Warning: it is not a question here of saying that the confinement was traumatic as such, but that it allowed an awareness. “Not everything was negative in this period and we especially did not want to do this portrait.“For each of the characters, the coronavirus is rather”a starting point and a particle accelerator. The objective is to have a range of possible reactions and, above all, to see how the Covid catalyzes, awakening a certain number of anxieties.”. The first patient, Inès, for example, is forced to rethink her complicated relationship with her family after being alone during the spring of 2020. For the young Robin, his fear of Covid reflects his latent anxiety linked to the resumption of the bullying she suffers. he suffers when returning to face to face. Lydia discovers that she has breast cancer thanks to her hospitalization and her past prevents her from facing the disease. Finally, for Alain, a suicide points to mistreatment at (tele)work in his society, which arouses strong emotions in him. Philippe is also affected by the health crisis when his father catches Covid in a nursing home. “What is great about the series in its writing is that we all have an echo with these four patients. The idea is to have a resonance in each of the characters with the viewer, although some are more in one than in others.”

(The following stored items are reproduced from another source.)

(** With a handle stored, [GetRepository] begins nothing: it hands the
    stored handle to the registered factory and changes only the record. *)
Lemma GetRepository_active ctx name s tx fc :
  Tx (uow s) = Some tx ->
  Repositories_index (uow s) name = Some fc ->
  GetRepository ctx name s
  = Returns (fc (Some tx), None) (log (EvFactory name (Some tx)) s).
Proof.
  intros Htx Hfc.
  unfold GetRepository, call_factory, get_uow, log_event, mbind, M_bind, mret, M_ret.
  cbv beta. rewrite Htx. cbv beta iota. rewrite Hfc, Htx. reflexivity.
Qed.

(** A run of resolutions in the Active state: every factory receives the
    stored handle, and the manager itself is unchanged. *)
Lemma resolve_all_active ctx names : forall s tx,
  Tx (uow s) = Some tx ->
  Forall (fun n => is_Some (Repositories_index (uow s) n)) names ->
  resolve_all ctx names s
  = Returns None {| uow := uow s; trace := factory_events tx names ++ trace s |}.
Proof.
  induction names as [|n names IH]; intros s tx Htx Hreg.
  - destruct s. reflexivity.
  - inversion Hreg as [|? ? [fc Hfc] Hrest]; subst.
    cbn [resolve_all]. unfold mbind, M_bind.
    rewrite (GetRepository_active ctx n s tx fc Htx Hfc). cbn [snd].
    rewrite (IH (log (EvFactory n (Some tx)) s) tx Htx Hrest).
    unfold factory_events. cbn. rewrite <- app_assoc. reflexivity.
Qed.

End Resolution.



(** * Further properties of the methods *)

(** ** Registration and resolution *)

(** X1. With a handle stored, resolving a name right after registering a
    factory under it invokes that factory on the stored handle and returns
    its product with a nil error; no transaction is begun. *)
Theorem Register_then_GetRepository {Repo}
    (ctx : Context) (name : string) (f : option sql_Tx -> option Repo)
    (s : state Repo) (tx : sql_Tx) :
  Tx (uow s) = Some tx ->
  (Register name (Some f);; GetRepository ctx name) s
  = Returns (f (Some tx), None)
      (log (EvFactory name (Some tx)) (final_state (Register name (Some f) s))).
Proof.
  intros Htx. unfold mbind at 1, M_bind at 1.
  change (Register name (Some f) s)
    with (Returns (A := unit) tt (final_state (Register name (Some f) s))).
  cbv beta iota.
  apply GetRepository_active; [exact Htx|apply Register_index].
Qed.

Lemma Register_then_GetRepository_witness :
  Tx (uow (Sample.in_callback Sample.tx_good)) = Some Sample.tx_good
  /\ exists s',
       (Register "orders" (Sample.repo_on "orders");;
        GetRepository Sample.ctx "orders") (Sample.in_callback Sample.tx_good)
       = Returns (Some ("orders", Some 1), None) s'.
Proof.
  split; [reflexivity|].
  exists (log (EvFactory "orders" (Some Sample.tx_good))
            (final_state (Register "orders" (Sample.repo_on "orders")
                            (Sample.in_callback Sample.tx_good)))).
  exact (Register_then_GetRepository Sample.ctx "orders"
           (fun tx => Some ("orders", tx_id <$> tx))
           (Sample.in_callback Sample.tx_good) Sample.tx_good eq_refl).
Defined.

(** X2. Registering twice under one name keeps the last factory only: the
    manager is the one that the second registration alone would give. *)
Theorem Register_overwrites {Repo}
    (name : string) (fc1 fc2 : RepositoryFactory Repo) (s : state Repo) :
  (Register name fc1;; Register name fc2) s = Register name fc2 s.
Proof.
  open_state s. unfold Register, modify_uow, with_uow, set_Repositories,
    mbind, M_bind. cbn. unfold RepositoryFactory in *.
  rewrite insert_insert_eq. reflexivity.
Qed.

(** X3. Registrations under different names do not depend on their
    order. *)
Theorem Register_commutes {Repo}
    (n1 n2 : string) (fc1 fc2 : RepositoryFactory Repo) (s : state Repo) :
  n1 <> n2 ->
  (Register n1 fc1;; Register n2 fc2) s = (Register n2 fc2;; Register n1 fc1) s.
Proof.
  intros Hne. open_state s. unfold Register, modify_uow, with_uow,
    set_Repositories, mbind, M_bind. cbn. unfold RepositoryFactory in *.
  rewrite (insert_insert_ne _ n2 n1) by congruence. reflexivity.
Qed.

Lemma Register_commutes_witness :
  "users" <> "accounts"
  /\ (Register "users" (Sample.repo_on "users");;
      Register "accounts" (Sample.repo_on "accounts"))
       (Sample.fresh Sample.db_down)
     = (Register "accounts" (Sample.repo_on "accounts");;
        Register "users" (Sample.repo_on "users"))
         (Sample.fresh Sample.db_down).
Proof.
  split; [discriminate|].
  apply (Register_commutes "users" "accounts"); discriminate.
Defined.

(** X4. After [UnRegister(name)], resolving [name] with a handle stored
    panics, whatever was registered under the name before. *)
Theorem UnRegister_then_GetRepository {Repo}
    (ctx : Context) (name : string) (s : state Repo) (tx : sql_Tx) :
  Tx (uow s) = Some tx ->
  (UnRegister name;; GetRepository ctx name) s
  = Panics (final_state (UnRegister name s)).
Proof.
  intros Htx. open_state s.
  unfold UnRegister, GetRepository, call_factory, Repositories_index, get_uow,
    modify_uow, nil_dereference, mbind, M_bind. cbn.
  unfold RepositoryFactory in *. rewrite lookup_delete_eq. reflexivity.
Qed.

Lemma UnRegister_then_GetRepository_witness :
  Tx (uow (Sample.in_callback Sample.tx_good)) = Some Sample.tx_good
  /\ exists s',
       (UnRegister "users";; GetRepository Sample.ctx "users")
         (Sample.in_callback Sample.tx_good) = Panics s'.
Proof.
  split; [reflexivity|]. eexists.
  apply (UnRegister_then_GetRepository Sample.ctx "users"
           (Sample.in_callback Sample.tx_good) Sample.tx_good).
  reflexivity.
Defined.

(** X5. [UnRegister] of a name that is not registered changes nothing, and
    it undoes a registration made under a name that was free. *)
Theorem UnRegister_absent {Repo}
    (name : string) (fc : RepositoryFactory Repo) (s : state Repo) :
  Repositories (uow s) !! name = None ->
  UnRegister name s = Returns tt s
  /\ (Register name fc;; UnRegister name) s = Returns tt s.
Proof.
  intros Hname. open_state s.
  unfold Register, UnRegister, modify_uow, with_uow, set_Repositories,
    mbind, M_bind. cbn. unfold RepositoryFactory in *.
  rewrite delete_insert_id by exact Hname.
  rewrite delete_id by exact Hname. split; reflexivity.
Qed.

Lemma UnRegister_absent_witness :
  Repositories (uow (Sample.registered Sample.db_down)) !! "orders" = None
  /\ (Register "orders" (Sample.repo_on "orders");; UnRegister "orders")
       (Sample.registered Sample.db_down)
     = Returns tt (Sample.registered Sample.db_down).
Proof.
  split; [vm_compute; reflexivity|].
  apply (UnRegister_absent "orders" (Sample.repo_on "orders")
           (Sample.registered Sample.db_down)).
  vm_compute; reflexivity.
Defined.

(** X6. [Register] accepts the nil func without complaint; the name then
    resolves like an unregistered one, by a panic at the call. *)
Theorem Register_nil_then_GetRepository {Repo}
    (ctx : Context) (name : string) (s : state Repo) (tx : sql_Tx) :
  Tx (uow s) = Some tx ->
  Register name None s = Returns tt (final_state (Register name None s))
  /\ (Register name None;; GetRepository ctx name) s
     = Panics (final_state (Register (Repo := Repo) name None s)).
Proof.
  intros Htx. open_state s.
  unfold Register, GetRepository, call_factory, Repositories_index, get_uow,
    modify_uow, nil_dereference, mbind, M_bind. cbn.
  unfold RepositoryFactory in *. rewrite lookup_insert_eq. split; reflexivity.
Qed.

Lemma Register_nil_then_GetRepository_witness :
  Tx (uow (Sample.in_callback Sample.tx_good)) = Some Sample.tx_good
  /\ exists s',
       (Register "users" None;; GetRepository Sample.ctx "users")
         (Sample.in_callback Sample.tx_good) = Panics s'.
Proof.
  split; [reflexivity|]. eexists.
  apply (Register_nil_then_GetRepository Sample.ctx "users"
           (Sample.in_callback Sample.tx_good) Sample.tx_good).
  reflexivity.
Defined.

(** ** Lazy begin outside [Do] *)

(** X7. On a manager without a handle, [GetRepository] begins a
    transaction, stores its handle and invokes the registered factory on it.
    It does so without touching the mutex: a lazy begin outside [Do] leaves
    a handle stored with the mutex free. *)
Theorem GetRepository_lazy_begin {Repo}
    (ctx : Context) (name : string) (s : state Repo)
    (db : sql_DB) (tx : sql_Tx) (fc : option sql_Tx -> option Repo) :
  Tx (uow s) = None -> Db (uow s) = Some db ->
  db_BeginTx db ctx (trace s) = inl tx ->
  Repositories_index (uow s) name = Some fc ->
  GetRepository ctx name s
  = Returns (fc (Some tx), None)
      {| uow := set_Tx (Some tx) (uow s);
         trace := EvFactory name (Some tx) :: EvBeginTx ctx :: trace s |}
  /\ mu (uow (final_state (GetRepository ctx name s))) = mu (uow s).
Proof.
  intros Htx Hdb Hbegin Hfc.
  assert (Hrun : GetRepository ctx name s
    = Returns (fc (Some tx), None)
        {| uow := set_Tx (Some tx) (uow s);
           trace := EvFactory name (Some tx) :: EvBeginTx ctx :: trace s |}).
  { unfold GetRepository, call_factory, Db_BeginTx, get_uow, modify_uow,
      log_event, mbind, M_bind, mret, M_ret. cbv beta.
    rewrite Htx, Hdb. cbv beta iota. rewrite Hbegin. cbv beta iota.
    change (Repositories_index (uow (with_uow (set_Tx (Some tx))
                                       (log (EvBeginTx ctx) s))) name)
      with (Repositories_index (uow s) name).
    rewrite Hfc. reflexivity. }
  rewrite Hrun. split; reflexivity.
Qed.

Lemma GetRepository_lazy_begin_witness :
  Tx (uow (Sample.registered (Sample.db_of Sample.tx_good))) = None
  /\ exists s',
       GetRepository Sample.ctx "users"
         (Sample.registered (Sample.db_of Sample.tx_good))
       = Returns (Some ("users", Some 1), None) s'
       /\ Tx (uow s') = Some Sample.tx_good /\ mu (uow s') = false.
Proof.
  split; [reflexivity|].
  destruct (GetRepository_lazy_begin Sample.ctx "users"
              (Sample.registered (Sample.db_of Sample.tx_good))
              (Sample.db_of Sample.tx_good) Sample.tx_good
              (fun tx => Some ("users", tx_id <$> tx)))
    as [Hrun _]; try reflexivity.
  eexists. split; [exact Hrun|]. split; reflexivity.
Defined.

(** X8. When the lazy begin is refused, [GetRepository] returns the nil
    repository with the error of the storage engine and leaves the manager
    as it was: no handle is stored and no factory is invoked, whether the
    name is registered or not. *)
Theorem GetRepository_begin_refused {Repo}
    (ctx : Context) (name : string) (s : state Repo) (db : sql_DB) (err : error) :
  Tx (uow s) = None -> Db (uow s) = Some db ->
  db_BeginTx db ctx (trace s) = inr err ->
  GetRepository ctx name s = Returns (None, Some err) (log (EvBeginTx ctx) s).
Proof.
  intros Htx Hdb Hbegin.
  unfold GetRepository, Db_BeginTx, get_uow, mbind, M_bind, mret, M_ret.
  cbv beta. rewrite Htx, Hdb. cbv beta iota. rewrite Hbegin. reflexivity.
Qed.

Lemma GetRepository_begin_refused_witness :
  Tx (uow (Sample.registered Sample.db_down)) = None
  /\ GetRepository Sample.ctx "users" (Sample.registered Sample.db_down)
     = Returns (None, Some Sample.connection_refused)
         (log (EvBeginTx Sample.ctx) (Sample.registered Sample.db_down)).
Proof.
  split; [reflexivity|].
  apply (GetRepository_begin_refused Sample.ctx "users"
           (Sample.registered Sample.db_down) Sample.db_down
           Sample.connection_refused); reflexivity.
Defined.

(** X9. Outside [Do] too, a run of resolutions of registered names that
    starts without a handle begins exactly one transaction, at the first
    resolution, and hands its handle to every factory. *)
Theorem resolve_all_begins_once {Repo}
    (ctx : Context) (name : string) (names : list string) (s : state Repo)
    (db : sql_DB) (tx : sql_Tx) :
  Tx (uow s) = None -> Db (uow s) = Some db ->
  db_BeginTx db ctx (trace s) = inl tx ->
  Forall (fun n => is_Some (Repositories_index (uow s) n)) (name :: names) ->
  resolve_all ctx (name :: names) s
  = Returns None
      {| uow := set_Tx (Some tx) (uow s);
         trace := factory_events tx (name :: names) ++ EvBeginTx ctx :: trace s |}
  /\ count_events is_begin
       (trace (final_state (resolve_all ctx (name :: names) s)))
     = 1 + count_events is_begin (trace s).
Proof.
  intros Htx Hdb Hbegin Hreg.
  inversion Hreg as [|? ? [fc Hfc] Hrest]; subst.
  destruct (GetRepository_lazy_begin ctx name s db tx fc Htx Hdb Hbegin Hfc)
    as [Hfirst _].
  assert (Hrun : resolve_all ctx (name :: names) s
    = Returns None
        {| uow := set_Tx (Some tx) (uow s);
           trace := factory_events tx (name :: names) ++ EvBeginTx ctx :: trace s |}).
  { cbn [resolve_all]. unfold mbind, M_bind. rewrite Hfirst. cbn [snd].
    set (s1 := {| uow := set_Tx (Some tx) (uow s);
                  trace := EvFactory name (Some tx) :: EvBeginTx ctx :: trace s |}).
    rewrite (resolve_all_active ctx names s1 tx eq_refl Hrest).
    unfold factory_events. cbn. rewrite <- app_assoc. reflexivity. }
  rewrite Hrun. split; [reflexivity|]. cbn [final_state trace].
  rewrite count_events_app, count_begin_factory_events. reflexivity.
Qed.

This second season also “more on the deconstruction of our characters”, explains Eric Toledano. According to Clémence Madeleine-Perdrillat, “It is linked to the fact that people have acquired with the first season a whole series of analytical reflexes. As a result, we can go even further in exploring the psyche. We advance more rapidly towards the analysis of neuroses and psychic systems”. This contributes here to making the characters particularly moving. We are even more moved that the lockdowns are still fresh in our memories. The series thus represents a true decompression chamber for the viewer. We too, as we entered”in therapy”. “Me, what I hope is that we will comfort people by showing them that they are not alone. This series has a bit of a cathartic calling to say that, even for those who haven’t been sick or lost someone. The other really important dimension is that of death and mourning, speaking of the possibility of reviving. It is a time deeply turned towards light and hope. I really hope she triggers that in the audience.”